New Hampshire Libraries Project Intern:
Emily Buehne, Undeclared ‘25
Check Out UNH is a donor-funded project, endorsed by Advancement and the Office of Outreach and Engagement, that facilitates a UNH partnership with NH public libraries. The project includes placement of interactive kiosks in libraries, educational items in public circulation and support resources for the statewide summer reading program that engages 15,000 library patrons each year. The project was in year 1 of a five-year pilot plan and is poised to place one kiosk in the Dover public library, NH tide pool exploration kits in five libraries and support for the “Oceans of Possibilities” summer reading program in over 50 libraries in 2022. This intern was critical in supporting the summer reading program implementation by coordinating with UNH program staff and librarians to schedule programs and provide educational content about UNH marine research and activities. Duties of this intern included email correspondence, delivery of educational programs at libraries, distribution of materials to libraries, data entry to Salesforce, creation of a Check Out UNH newsletter and implementation of a social media campaign.

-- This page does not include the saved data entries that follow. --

(** X11: a card that already has a user is never given another one:
    claimed under the email of its own user it is returned as it is, and
    under any other email, known or new, the claim is refused; in both
    cases nothing is written and no user is created. *)
Theorem card_with_user_is_never_relinked req a db c u' :
  or_else (card_first_tag_id a) (card_qrcode_uuid a) = Some c ->
  card_user db !! c = Some u' ->
  validate Mo req a db
  = (if bool_decide (users db !! email a = Some u')
     then Return u'
     else ValidationError "Card already linked to another user", db).
Proof.
  intros Hcard Hu. unfold validate.
  rewrite (bind_Return _ _ db (users db !! email a) db) by reflexivity.
  rewrite Hcard.
  destruct (users db !! email a) as [u |].
  - rewrite (bind_Return _ _ db (Some u') db) by (unfold gets; rewrite Hu; reflexivity).
    rewrite (bind_Return _ _ db (card_wallet_ephemere db !! c) db) by reflexivity.
    destruct (decide (u' = u)) as [-> | Hne].
    + rewrite !bool_decide_eq_true_2 by reflexivity. reflexivity.
    + rewrite !bool_decide_eq_false_2 by congruence. reflexivity.
  - rewrite (bind_Return _ _ db (Some u') db) by (unfold gets; rewrite Hu; reflexivity).
    rewrite (bind_Return _ _ db (card_wallet_ephemere db !! c) db) by reflexivity.
    rewrite bool_decide_eq_false_2 by discriminate. reflexivity.
Qed.

(** X12: a known email that comes without a card is refused with
    "User not found ?", and nothing is written. *)
Theorem known_user_without_card_refused req a db u :
  users db !! email a = Some u ->
  or_else (card_first_tag_id a) (card_qrcode_uuid a) = None ->
  validate Mo req a db = (ValidationError "User not found ?", db).
Proof.
  intros Hu Hcard. unfold validate.
  rewrite (bind_Return _ _ db (Some u) db) by (unfold gets; rewrite Hu; reflexivity).
  rewrite Hcard. reflexivity.
Qed.

(** X13: a card without user goes to the claimant in every case but the
    fusion. A known user gets a card that has no ephemeral wallet, and
    nothing else changes. A new email creates its user, handing the card's
    ephemeral wallet, if it has one, over to [get_or_create_user]; the card
    then has this user and no ephemeral wallet. *)
Theorem unowned_card_is_linked req a db c :
  or_else (card_first_tag_id a) (card_qrcode_uuid a) = Some c ->
  card_user db !! c = None ->
  (forall u,
     users db !! email a = Some u ->
     card_wallet_ephemere db !! c = None ->
     validate Mo req a db = (Return u, set_card c (Some u) None db))
  /\ (users db !! email a = None ->
      let ip := match req with
                | Some r => get_request_ip (request_META r)
                | None => None
                end in
      let created :=
        get_or_create_user Mo (email a) ip (card_wallet_ephemere db !! c) db in
      validate Mo req a db
      = (Return created.1, set_card c (Some created.1) None created.2)
      /\ card_user (validate Mo req a db).2 !! c = Some created.1
      /\ card_wallet_ephemere (validate Mo req a db).2 !! c = None).
Proof.
  intros Hcard Hu. split.
  - intros u Hknown Hw. unfold validate.
    rewrite (bind_Return _ _ db (Some u) db)
      by (unfold gets; rewrite Hknown; reflexivity).
    rewrite Hcard.
    rewrite (bind_Return _ _ db None db) by (unfold gets; rewrite Hu; reflexivity).
    rewrite (bind_Return _ _ db None db) by (unfold gets; rewrite Hw; reflexivity).
    reflexivity.
  - intros Hnew ip created.
    assert (validate Mo req a db
            = (Return created.1, set_card c (Some created.1) None created.2)) as Hrun.
    { unfold validate.
      rewrite (bind_Return _ _ db None db)
        by (unfold gets; rewrite Hnew; reflexivity).
      rewrite Hcard.
      rewrite (bind_Return _ _ db None db) by (unfold gets; rewrite Hu; reflexivity).
      rewrite (bind_Return _ _ db (card_wallet_ephemere db !! c) db) by reflexivity.
      subst created ip.
      destruct (card_wallet_ephemere db !! c) as [w |];
        unfold bind, create_user, modify, ret;
        destruct (get_or_create_user Mo _ _ _ db) as [user db1]; reflexivity. }
    split; [exact Hrun |]. rewrite Hrun. simpl.
    split; [apply lookup_insert_eq | apply lookup_delete_eq].
Qed.

End ClaimFacts.

(** User 2 claims the card of user 1. *)
Lemma card_with_user_is_never_relinked_witness :
  WalletCreateSerializer.validate Demo.honest (Some Demo.req)
    (WalletCreateSerializer.Attrs "u2@example.org" (Some Demo.C2) None) Demo.db0
  = (ValidationError "Card already linked to another user", Demo.db0).
Proof.
  apply (card_with_user_is_never_relinked Demo.honest (Some Demo.req)
           (WalletCreateSerializer.Attrs "u2@example.org" (Some Demo.C2) None)
           Demo.db0 Demo.C2 Demo.U); reflexivity.
Defined.

(** User 1 asks for a wallet again, without a card. *)
Lemma known_user_without_card_refused_witness :
  WalletCreateSerializer.validate Demo.honest (Some Demo.req)
    (WalletCreateSerializer.Attrs "u1@example.org" None None) Demo.db0
  = (ValidationError "User not found ?", Demo.db0).
Proof.
  apply (known_user_without_card_refused Demo.honest (Some Demo.req)
           (WalletCreateSerializer.Attrs "u1@example.org" None None)
           Demo.db0 Demo.U); reflexivity.
Defined.

(** User 1 claims the unused card 101. *)
Lemma unowned_card_is_linked_witness :
  WalletCreateSerializer.validate Demo.honest (Some Demo.req)
    (WalletCreateSerializer.Attrs "u1@example.org" (Some Demo.C1) None) Demo.db0
  = (Return Demo.U, set_card Demo.C1 (Some Demo.U) None Demo.db0).
Proof.
  exact (proj1 (unowned_card_is_linked Demo.honest (Some Demo.req)
                  (WalletCreateSerializer.Attrs "u1@example.org" (Some Demo.C1) None)
                  Demo.db0 Demo.C1 eq_refl eq_refl)
           Demo.U eq_refl eq_refl).
Defined.

(** ** Fusions that move nothing *)

Section FusionEdges.

Context (Mo : Models).
Import WalletCreateSerializer.

Lemma validate_fusion_branch req a db c w u :
  users db !! email a = Some u ->
  or_else (card_first_tag_id a) (card_qrcode_uuid a) = Some c ->
  card_user db !! c = None ->
  card_wallet_ephemere db !! c = Some w ->
  validate Mo req a db = bind (fusion Mo req c w u) (fun _ => ret u) db.
Proof.
  intros Huser Hcard Hu Hw. unfold validate.
  rewrite (bind_Return _ _ db (Some u) db) by (unfold gets; rewrite Huser; reflexivity).
  rewrite Hcard.
  rewrite (bind_Return _ _ db None db) by (unfold gets; rewrite Hu; reflexivity).
  rewrite (bind_Return _ _ db (Some w) db) by (unfold gets; rewrite Hw; reflexivity).
  reflexivity.
Qed.

(** X14: when the ephemeral wallet of the card holds no positive
    balance, the claim of a known user succeeds without any transaction,
    with or without a request: the card gets the user, loses its ephemeral
    wallet, and nothing else changes. *)
Theorem fusion_of_empty_wallet req a db c w u :
  users db !! email a = Some u ->
  or_else (card_first_tag_id a) (card_qrcode_uuid a) = Some c ->
  card_user db !! c = None ->
  card_wallet_ephemere db !! c = Some w ->
  positive_tokens db w = [] ->
  validate Mo req a db = (Return u, set_card c (Some u) None db).
Proof.
  intros Huser Hcard Hu Hw Hempty.
  rewrite (validate_fusion_branch req a db c w u) by assumption.
  assert (fusion Mo req c w u db = (Return tt, set_card c (Some u) None db)) as Hf.
  { unfold fusion.
    rewrite (bind_Return _ _ db tt db).
    - unfold retire_wallet_ephemere. rewrite Hw, Hempty. reflexivity.
    - case_bool_decide; [| reflexivity].
      unfold bind, gets. rewrite Hempty. reflexivity. }
  rewrite (bind_Return _ _ _ _ _ Hf). reflexivity.
Qed.

(** X15: when the ephemeral wallet of the card is the very wallet of the
    claiming user and holds a positive balance, no transfer is attempted
    and the claim always fails with "Wallet ephemere not empty after
    fusion"; nothing is written. *)
Theorem fusion_into_same_wallet_fails req a db c w u :
  users db !! email a = Some u ->
  or_else (card_first_tag_id a) (card_qrcode_uuid a) = Some c ->
  card_user db !! c = None ->
  card_wallet_ephemere db !! c = Some w ->
  w = user_wallet Mo u ->
  positive_tokens db w <> [] ->
  validate Mo req a db
  = (ValidationError "Wallet ephemere not empty after fusion", db).
Proof.
  intros Huser Hcard Hu Hw Hsame Hpos.
  rewrite (validate_fusion_branch req a db c w u) by assumption.
  apply bind_ValidationError. unfold fusion.
  rewrite bool_decide_eq_false_2 by (intros H; exact (H Hsame)).
  rewrite (bind_Return _ _ db tt db) by reflexivity.
  unfold retire_wallet_ephemere. rewrite Hw.
  destruct (positive_tokens db w); [contradiction | reflexivity].
Qed.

Summer Photography Interns:
Jake Kitterman, Business Administration: Entrepreneurial Studies ’23; Jackie Weik, Communication: Business Applications ‘23
These interns were responsible for taking, editing and archiving images for publication, broadcast, presentations and social media that support UNH’s brand identity and strategic goals. Many images are critical for the production of Extension’s annual Radius publication. Position included opportunities for training by UNH photographers. Duties included scheduling and leading photo shoots across the state as assigned, interviewing program staff and volunteers for supporting information, processing and uploading images to Extension photo library.